__Supplied data__
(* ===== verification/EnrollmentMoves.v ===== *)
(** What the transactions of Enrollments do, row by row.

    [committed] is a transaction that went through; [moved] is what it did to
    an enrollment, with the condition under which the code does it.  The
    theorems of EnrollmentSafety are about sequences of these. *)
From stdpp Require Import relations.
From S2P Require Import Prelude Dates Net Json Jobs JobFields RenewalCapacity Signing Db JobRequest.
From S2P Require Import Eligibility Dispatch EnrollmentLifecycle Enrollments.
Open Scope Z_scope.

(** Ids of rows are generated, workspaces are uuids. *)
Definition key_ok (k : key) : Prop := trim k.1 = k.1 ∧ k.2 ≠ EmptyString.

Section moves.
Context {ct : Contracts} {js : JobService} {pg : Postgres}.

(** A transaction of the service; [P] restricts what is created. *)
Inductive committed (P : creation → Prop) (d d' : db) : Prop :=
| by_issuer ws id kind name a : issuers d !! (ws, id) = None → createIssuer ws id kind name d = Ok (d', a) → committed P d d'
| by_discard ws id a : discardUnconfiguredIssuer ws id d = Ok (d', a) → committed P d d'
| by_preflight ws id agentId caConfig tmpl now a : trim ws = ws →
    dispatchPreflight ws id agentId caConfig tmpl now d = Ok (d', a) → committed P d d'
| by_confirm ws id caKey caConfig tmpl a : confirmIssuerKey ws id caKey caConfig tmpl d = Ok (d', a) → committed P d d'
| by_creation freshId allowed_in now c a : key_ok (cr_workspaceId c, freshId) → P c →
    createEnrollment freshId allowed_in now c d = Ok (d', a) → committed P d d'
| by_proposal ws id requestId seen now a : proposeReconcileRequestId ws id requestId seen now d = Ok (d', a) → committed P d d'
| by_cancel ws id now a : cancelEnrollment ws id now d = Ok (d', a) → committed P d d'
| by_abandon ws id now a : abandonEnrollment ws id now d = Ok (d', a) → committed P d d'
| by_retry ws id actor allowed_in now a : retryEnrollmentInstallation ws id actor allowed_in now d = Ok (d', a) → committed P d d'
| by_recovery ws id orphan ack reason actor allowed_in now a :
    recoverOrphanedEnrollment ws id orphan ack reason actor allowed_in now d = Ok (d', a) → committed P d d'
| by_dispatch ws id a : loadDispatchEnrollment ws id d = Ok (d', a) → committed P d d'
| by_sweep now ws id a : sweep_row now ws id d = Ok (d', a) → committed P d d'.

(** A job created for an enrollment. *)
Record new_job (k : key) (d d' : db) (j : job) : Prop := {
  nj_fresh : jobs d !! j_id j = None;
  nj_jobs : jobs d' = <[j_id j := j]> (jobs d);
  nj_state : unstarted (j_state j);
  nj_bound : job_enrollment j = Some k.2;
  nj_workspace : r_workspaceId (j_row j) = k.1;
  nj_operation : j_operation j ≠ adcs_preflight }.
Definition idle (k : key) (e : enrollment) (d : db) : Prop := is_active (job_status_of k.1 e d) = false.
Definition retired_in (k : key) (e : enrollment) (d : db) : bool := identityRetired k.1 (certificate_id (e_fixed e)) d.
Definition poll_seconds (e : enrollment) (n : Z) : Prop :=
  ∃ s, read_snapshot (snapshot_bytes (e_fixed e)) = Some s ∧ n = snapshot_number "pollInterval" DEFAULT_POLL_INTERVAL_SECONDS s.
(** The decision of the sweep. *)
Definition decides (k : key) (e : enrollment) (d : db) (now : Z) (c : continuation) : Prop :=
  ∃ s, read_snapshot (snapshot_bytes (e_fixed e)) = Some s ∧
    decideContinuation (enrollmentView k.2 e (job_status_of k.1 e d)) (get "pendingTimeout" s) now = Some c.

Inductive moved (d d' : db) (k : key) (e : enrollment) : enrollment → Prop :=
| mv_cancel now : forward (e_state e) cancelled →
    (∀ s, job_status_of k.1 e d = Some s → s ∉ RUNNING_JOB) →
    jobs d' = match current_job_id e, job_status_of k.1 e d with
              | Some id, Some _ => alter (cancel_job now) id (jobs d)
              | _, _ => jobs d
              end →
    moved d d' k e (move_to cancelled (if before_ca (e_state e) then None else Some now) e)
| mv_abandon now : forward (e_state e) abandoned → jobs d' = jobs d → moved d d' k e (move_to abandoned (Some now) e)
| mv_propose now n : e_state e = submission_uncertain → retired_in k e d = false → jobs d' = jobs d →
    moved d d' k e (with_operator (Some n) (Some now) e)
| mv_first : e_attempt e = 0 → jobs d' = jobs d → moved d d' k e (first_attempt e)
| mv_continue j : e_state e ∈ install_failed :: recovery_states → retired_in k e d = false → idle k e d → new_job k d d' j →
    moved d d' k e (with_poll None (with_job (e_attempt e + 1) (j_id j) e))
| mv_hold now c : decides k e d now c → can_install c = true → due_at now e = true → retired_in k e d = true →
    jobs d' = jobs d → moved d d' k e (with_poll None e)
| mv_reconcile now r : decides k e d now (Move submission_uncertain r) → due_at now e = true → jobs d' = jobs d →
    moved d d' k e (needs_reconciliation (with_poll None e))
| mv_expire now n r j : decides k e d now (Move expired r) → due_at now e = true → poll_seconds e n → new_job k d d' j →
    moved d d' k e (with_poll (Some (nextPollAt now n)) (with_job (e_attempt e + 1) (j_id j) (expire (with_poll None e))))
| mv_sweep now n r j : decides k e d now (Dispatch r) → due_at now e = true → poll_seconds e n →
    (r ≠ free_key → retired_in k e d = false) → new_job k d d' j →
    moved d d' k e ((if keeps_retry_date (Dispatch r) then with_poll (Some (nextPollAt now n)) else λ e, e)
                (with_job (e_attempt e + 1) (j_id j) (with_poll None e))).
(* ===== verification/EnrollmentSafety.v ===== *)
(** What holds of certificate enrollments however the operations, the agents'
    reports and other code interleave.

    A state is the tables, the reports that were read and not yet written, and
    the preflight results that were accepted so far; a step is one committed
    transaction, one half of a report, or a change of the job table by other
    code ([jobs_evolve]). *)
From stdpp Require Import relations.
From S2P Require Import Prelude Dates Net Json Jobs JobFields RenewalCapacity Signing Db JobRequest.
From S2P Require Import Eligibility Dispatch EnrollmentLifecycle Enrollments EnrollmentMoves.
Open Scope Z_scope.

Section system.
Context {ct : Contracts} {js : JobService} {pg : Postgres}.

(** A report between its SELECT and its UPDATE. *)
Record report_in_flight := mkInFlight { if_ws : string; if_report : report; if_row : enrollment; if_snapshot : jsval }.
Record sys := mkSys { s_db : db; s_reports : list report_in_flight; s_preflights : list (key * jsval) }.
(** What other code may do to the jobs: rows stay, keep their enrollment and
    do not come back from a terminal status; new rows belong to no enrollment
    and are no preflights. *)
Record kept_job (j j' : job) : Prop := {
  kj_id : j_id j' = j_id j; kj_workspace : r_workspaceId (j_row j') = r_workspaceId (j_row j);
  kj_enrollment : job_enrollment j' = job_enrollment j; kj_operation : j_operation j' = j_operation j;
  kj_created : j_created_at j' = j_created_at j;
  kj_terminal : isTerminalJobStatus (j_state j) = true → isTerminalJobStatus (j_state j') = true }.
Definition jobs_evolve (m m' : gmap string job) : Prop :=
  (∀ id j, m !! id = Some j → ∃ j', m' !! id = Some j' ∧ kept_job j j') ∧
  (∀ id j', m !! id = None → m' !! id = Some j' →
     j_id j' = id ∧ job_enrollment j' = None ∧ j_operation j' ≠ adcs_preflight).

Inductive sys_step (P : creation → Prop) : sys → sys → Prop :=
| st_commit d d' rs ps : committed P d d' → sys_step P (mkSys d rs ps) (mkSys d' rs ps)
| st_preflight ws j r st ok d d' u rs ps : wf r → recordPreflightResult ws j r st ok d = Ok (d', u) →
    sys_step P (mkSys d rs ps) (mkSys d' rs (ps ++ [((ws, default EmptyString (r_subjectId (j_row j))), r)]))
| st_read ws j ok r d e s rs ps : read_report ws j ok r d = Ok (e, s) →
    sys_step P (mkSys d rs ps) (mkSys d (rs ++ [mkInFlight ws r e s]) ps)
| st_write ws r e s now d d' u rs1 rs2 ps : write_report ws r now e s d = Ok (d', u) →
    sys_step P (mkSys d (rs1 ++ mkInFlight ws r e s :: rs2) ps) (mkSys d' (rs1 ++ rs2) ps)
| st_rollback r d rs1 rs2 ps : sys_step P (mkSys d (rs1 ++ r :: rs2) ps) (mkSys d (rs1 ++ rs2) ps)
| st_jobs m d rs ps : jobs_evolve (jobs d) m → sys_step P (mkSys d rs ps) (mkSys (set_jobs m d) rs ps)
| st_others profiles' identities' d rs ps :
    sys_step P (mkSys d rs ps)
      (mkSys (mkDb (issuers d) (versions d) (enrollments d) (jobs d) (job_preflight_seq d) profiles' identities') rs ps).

__Activity__
Please reproduce exactly the lines in the listing above from the one containing "false → jobs d' = jobs d →" through the one containing "e (first_attempt e)", both included, and nothing more.

__Solution to this problem__
| mv_propose now n : e_state e = submission_uncertain → retired_in k e d = false → jobs d' = jobs d →
    moved d d' k e (with_operator (Some n) (Some now) e)
| mv_first : e_attempt e = 0 → jobs d' = jobs d → moved d d' k e (first_attempt e)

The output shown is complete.